Meeches has taken her grandfather’s words to heart throughout her career. Studying broadcasting in North Dakota, she began her television work in earnest with a stint at Winnipeg’s Native Media Network in 1986, and moved into a news reporting role for Craig Broadcasting in Manitoba and Alberta. There, she put together a liaison team connecting the newsrooms with surrounding First Nation communities.
Carving a path as an Indigenous TV reporter, and building an audience while doing so, led to an opportunity to host her own weekly series. That series, The Sharing Circle, would go on to be one of the longest running Indigenous television series in Canada to date, airing on APTN and CityTV from 1991 to 2006.
Creating her own production outfit, Meeches Video Productions, in that timeframe, she went on to team with another Winnipeg television fixture, MidCanada Production Services president and founder Wayne Sheldon, to form Eagle Vision. (Sheldon was a partner in the company until 2012.)
The company would take on production duties for The Sharing Circle in its run through the 2000s, but its first original series was 2002’s Tipi Tales (pictured left), a three-season preschool-focused series on Corus’ Treehouse TV and APTN. Veteran producer Lesley Oswald was also brought onto the series as a director and co-creator by Meeches.
Tipi Tales also ushered in another significant development for the company in the form of two people who would shape its future. At that time non-Indigenous Manitoba producer Kyle Irving joined the company as a production assistant. By the series’ end in 2007, he was offered the head of production role by Meeches, and today he is also a co-owner and partner.
Meanwhile, Manitoba-based multihyphenate Rebecca Gibson also worked on the series as a lead puppeteer and voice actor, and, after the first season, a writer. After Tipi Tales, she continued to work with Eagle Vision on projects and since 2020, she has been a co-owner and partner.
“[Tipi Tales] became a bit of an effort to decolonize the industry,” says Irving now. “Fighting with funders over the approval of gifting tobacco in a budget was something they’d never had to deal with before.”
Also critical to the company’s story is Taken, which tells the stories of missing and murdered Indigenous women and girls across Canada. According to Irving, “nobody” wanted the show when they pitched it.
It wasn’t until the body of Indigenous teenager Tina Fontaine was discovered in August 2014 that “the world started paying attention.” The series ran for four seasons on APTN and CBC before taking a hiatus in 2019. It will return to APTN for a fifth season in 2026. Eagle Vision also produces a podcast based on the series.
Beyond the company’s successes both at home and internationally with its television projects, Eagle Vision has also made substantial inroads in the feature film space. Commercially, the company achieved a new level of visibility internationally as coproducer of the 2005 biopic Capote with Infinity Features, United Artists and Sony Pictures.

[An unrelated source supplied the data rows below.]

Lemma reach_target_safe ok self a x y m :
  WF m -> self ∈ schedule m -> objects m !! self = Some (OAnimal a) ->
  safe ok (reach_target self a (x, y)) m
    (fun flow m' =>
       still_there self m' /\
       match flow with
       | Return r => r = None
       | Continue r => known m' r
       end).
Proof.
  intros W Hs Ha. unfold reach_target, safe.
  destruct (target a) as [t|] eqn:Et.
  2: { split; [split; assumption|]. intros t [=]. }
  destruct (wf_target m W self a t Ha Et) as [o Ho].
  assert (Hkeep : still_there self m /\ known m (Some t)).
  { split; [split; assumption|]. intros t' [= <-]. eauto. }
  run_the_obj.
  destruct (obj_pos o) as [q|] eqn:Eq; [|exact Hkeep].
  destruct (get_distance (x, y) q <? 0.5); [|exact Hkeep].
  destruct (type_eqb (type a) Prey && type_eqb (obj_type o) Grass
            && (food a <? 80) && (obj_grass o >=? 1)) eqn:Emunch.
  { (* the prey eats grass *)
    apply andb_prop in Emunch as [Emunch _]. apply andb_prop in Emunch as [Emunch _].
    apply andb_prop in Emunch as [_ Egrass].
    apply is_grass in Egrass as (pt & -> & Hg).
    assert (Hne : self <> t) by (intros ->; congruence).
    run ltac:(apply Patch_munch_run; exact Ho).
    pose proof (WF_munched t pt m W Ho Hg) as W1.
    assert (Ha1 : objects (munched t pt m) !! self = Some (OAnimal a)).
    { unfold munched. find_obj. }
    run ltac:(apply update_animal_ok; exact Ha1).
    split; [|reflexivity]. split; [|exact Hs].
    apply (WF_animal self a); auto. }
  destruct (type_eqb (type a) Tiger && type_eqb (obj_type o) Prey && (food a <? 80))
    eqn:Eeat.
  { (* the tiger eats the prey *)
    apply andb_prop in Eeat as [Eeat _]. apply andb_prop in Eeat as [Etiger Eprey].
    apply is_species in Eprey as (b & -> & Hb).
    apply type_eqb_true in Etiger. injection Etiger as Etiger.
    assert (Hne : self <> t) by (intros ->; congruence).
    run_emit. run_update. run_update.
    split; [|reflexivity]. split; [|exact Hs].
    apply (WF_animal t b); [| find_obj | reflexivity | reflexivity | reflexivity | auto].
    apply (WF_animal self a); [| find_obj | reflexivity | reflexivity | reflexivity | auto].
    apply WF_set_out; [exact W | reflexivity]. }
  destruct (type_eqb (type a) (obj_type o) && obj_can_mate o) eqn:Emate.
  { (* the two mate *)
    apply andb_prop in Emate as [Esame _].
    apply type_eqb_true in Esame. destruct o as [pt|b]; [discriminate|].
    run_emit. run_update. run_emit.
    assert (W1 : WF (with_obj t (OAnimal (set_pregs 0.1 b))
                       (set_out (Print_mated self t :: out m) m))).
    { apply (WF_animal t b); [| find_obj | reflexivity | reflexivity | reflexivity | auto].
      apply WF_set_out; [exact W | reflexivity]. }
    split; [split; [apply WF_set_out; [exact W1 | reflexivity] | exact Hs]|].
    intros t' [= <-]. model_simpl. rewrite lookup_insert_eq. eauto. }
  split; [split; assumption|]. intros t' [=].
Qed.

According to Irving, the film’s success, driven by a sterling performance by Philip Seymour Hoffman as iconic American author Truman Capote, “really elevated the company in the eyes of the world as a legitimate player.” The film garnered a best picture nomination and a best actor win for Hoffman at that year’s Academy Awards.
Since then Eagle Vision has worked on a number of other international coproductions such as 2007’s Blue State, starring Anna Paquin and coproduced with her shingle, Paquin Films; and 2014’s Reasonable Doubt, starring Samuel L. Jackson.
The company is also currently working on three interprovincial productions following the success of its 2024 copro Deaner ’89 from actor-writer-producer Paul Spence and his Quebec-based PSA Productions.
Eagle Vision struck a chord with the 2012 feature doc We Were Children, directed by Tim Wolochatiuk and coproduced with what was then Entertainment One (now Lionsgate Canada) and the National Film Board of Canada. Delving into the experiences of children suffering from abuse in the residential school system, according to the company, it is used by more than 27,000 teachers across Canada in their curriculums.
A sweet spot in terms of Eagle Vision’s forays into feature production for the last decade has involved providing a financing model for films with budgets between $1 to $1.5 million. This began in 2016 with Tyson Caron’s Lovesick and continued with Deco Dawson’s Diaspora (2022) and Madison Thomas’ Finality of Dusk (2023).
Eagle Vision has brought in more than $280 million in production over 25 years – with $220 million of that happening over the last 10 years, according to Irving. Of course, even if you’ve been fortunate to keep your prodco active for 25 years, given the ever-shifting nature of how audiences consume content, it behooves producers to explore new opportunities as they emerge. Gibson helped steer the company towards the burgeoning world of short-form social video with the 5 x 10-minute factual series, Reclaim(ed) for Snapchat – the platform’s first Canadian original series.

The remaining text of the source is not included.